В самом начале девяностых годов студенты Московского университета в годовщину смерти Чернышевского решили не слушать лекций. Они предупредили профессора Тимирязева, и он не пошел в университет. В этот день студенты отслужили в церкви панихиду о рабе божьем Николае.
Когда следующая очередная лекция Климента Аркадьевича уже началась, в аудиторию вошел декан, известный математик Н. В. Бугаев. Он был бледен, и руки его, в которых он держал какую-то бумагу, заметно дрожали. Приподнявшись на цыпочки, он зашептал на ухо Тимирязеву. Оказалось, что надо было объявить выговор, и притом перед студентами, профессору Тимирязеву за пропуск предыдущей лекции, за явное участие в студенческой демонстрации, бунте и мятеже, и профессор Бугаев не знал, как это ему сделать. Климент Аркадьевич, улыбаясь, взял из рук Бугаева бумагу и сам себе прочел выговор. Буря возмущения разразилась в аудитории. Но, остановив знаком руки крики студентов, Тимирязев сказал:
— У нас с вами более серьезные вопросы на очереди.
И как ни в чем не бывало продолжал прерванную лекцию.
V
Имя Тимирязева гремело. В Петровскую академию к нему приезжали ботаники, агрономы, работники редких тогда сельскохозяйственных опытных станций — настоящее паломничество.
Наука Тимирязева служила народу. В России, через два года на третий поражаемой недородом, в России, где миллионы земледельцев-крестьян были вынуждены в страшные голодные годы питаться лебедой, Тимирязев самой святой задачей науки объявил: добиться, чтобы два колоса вырастали там, где рос один.
Для этого требовалось много условий, одно из которых, важнейшее, не зависело от ученого.
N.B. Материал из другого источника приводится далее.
(* ===== verification/Contract.v ===== *)
(** * The contract of the module with the interpreter

    A function of a C extension promises the interpreter to run without fault,
    to return a new reference with no exception pending or [NULL] with one, to
    account for every reference and to leave no descriptor or stream open
    ([api_post]).  The class [Honours] is this promise as an interface; each
    method has an instance, and the last theorem is that every entry of the
    method table honours it on a system that behaves as documented.  What is
    asked of the system ([well_behaved]) is what the source relies on without
    a test; the theorems on error paths in the other files show that the
    hypotheses on memory, names, files and values cannot be dropped. *)
From S2P Require Import Prelude.
From S2P Require Import Platform.
From S2P Require Import CPython.
From S2P Require Import Objects.
From S2P Require Import Testbed.
From S2P Require Import RefCount.
From S2P Require Import Typing.
From S2P Require Import Containers.
From S2P Require Import Stdio.
From S2P Require Import EthtoolH.
From S2P Require Import Ioctl.
From S2P Require Import IoctlFacts.
From S2P Require Import StabFacts.
From S2P Require Import StructDesc.
From S2P Require Import StructDescFacts.
From S2P Require Import Devices.
From S2P Require Import DevicesFacts.
From S2P Require Import EthtoolModule.

(** ** What the methods rely on *)

Section behaved.
Context {K : Type} `{Platform K}.
Implicit Types w : world K.

(** The kernel's answer to an ethtool request on a new socket, and its state
    afterwards. *)
Definition ethtool_answer (k : K) (fd : Z) (ifr : ifreq) (d : list mbyte) :=
  sys_ioctl fd SIOCETHTOOL ifr d (sys_socket k).2.

(** A PCMCIA table, when there is one, is made of lines [get_module] reads. *)
Definition stab_readable (k : K) : Prop :=
  match (sys_fopen stab_path k).1 with
  | inl _ => True
  | inr t => exists es, t = lines (map stab_text es) /\ Forall stab_ok es /\
      forall s d, find_driver s es = Some d -> utf8_valid d = true /\ has_nul d = false
  end.

(** /proc/net/dev is there, with two lines of heading, and names are text. *)
Definition procnet_readable (k : K) : Prop :=
  exists t l1 c1 e1 l2 body eof ls,
    (sys_fopen _PATH_PROCNET_DEV k).1 = inr t /\
    fgets 256 t = Some (l1, c1, e1) /\ fgets 256 c1 = Some (l2, body, eof) /\
    (if eof then ls = [] else reads 256 body ls) /\
    Forall (fun l => utf8_valid (cstr (line_name l)) = true) ls.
Нужно было сделать отсталую страну передовой, смести помещичий, царский строй. Но другое, тоже необходимое условие зависело от ученого, и общество ждало и требовало, чтобы наука выполнила это условие. Ученый должен познать самые глубокие, самые тайные процессы жизни растения, чтобы разгадать их, стать их хозяином, направить по-своему — и изменить растение.
Дарвин доказал, что такое изменение возможно. Мало того — изменения живых существ необходимо происходили в истории жизни на земле и в истории прирученных человеком животных и культурных растений. Теория Дарвина давала общие законы превращения живого мира. Тимирязеву было ясно, что всякая и теоретическая и практическая работа в биологии — наука о жизни — может идти теперь только под знаком Дарвина.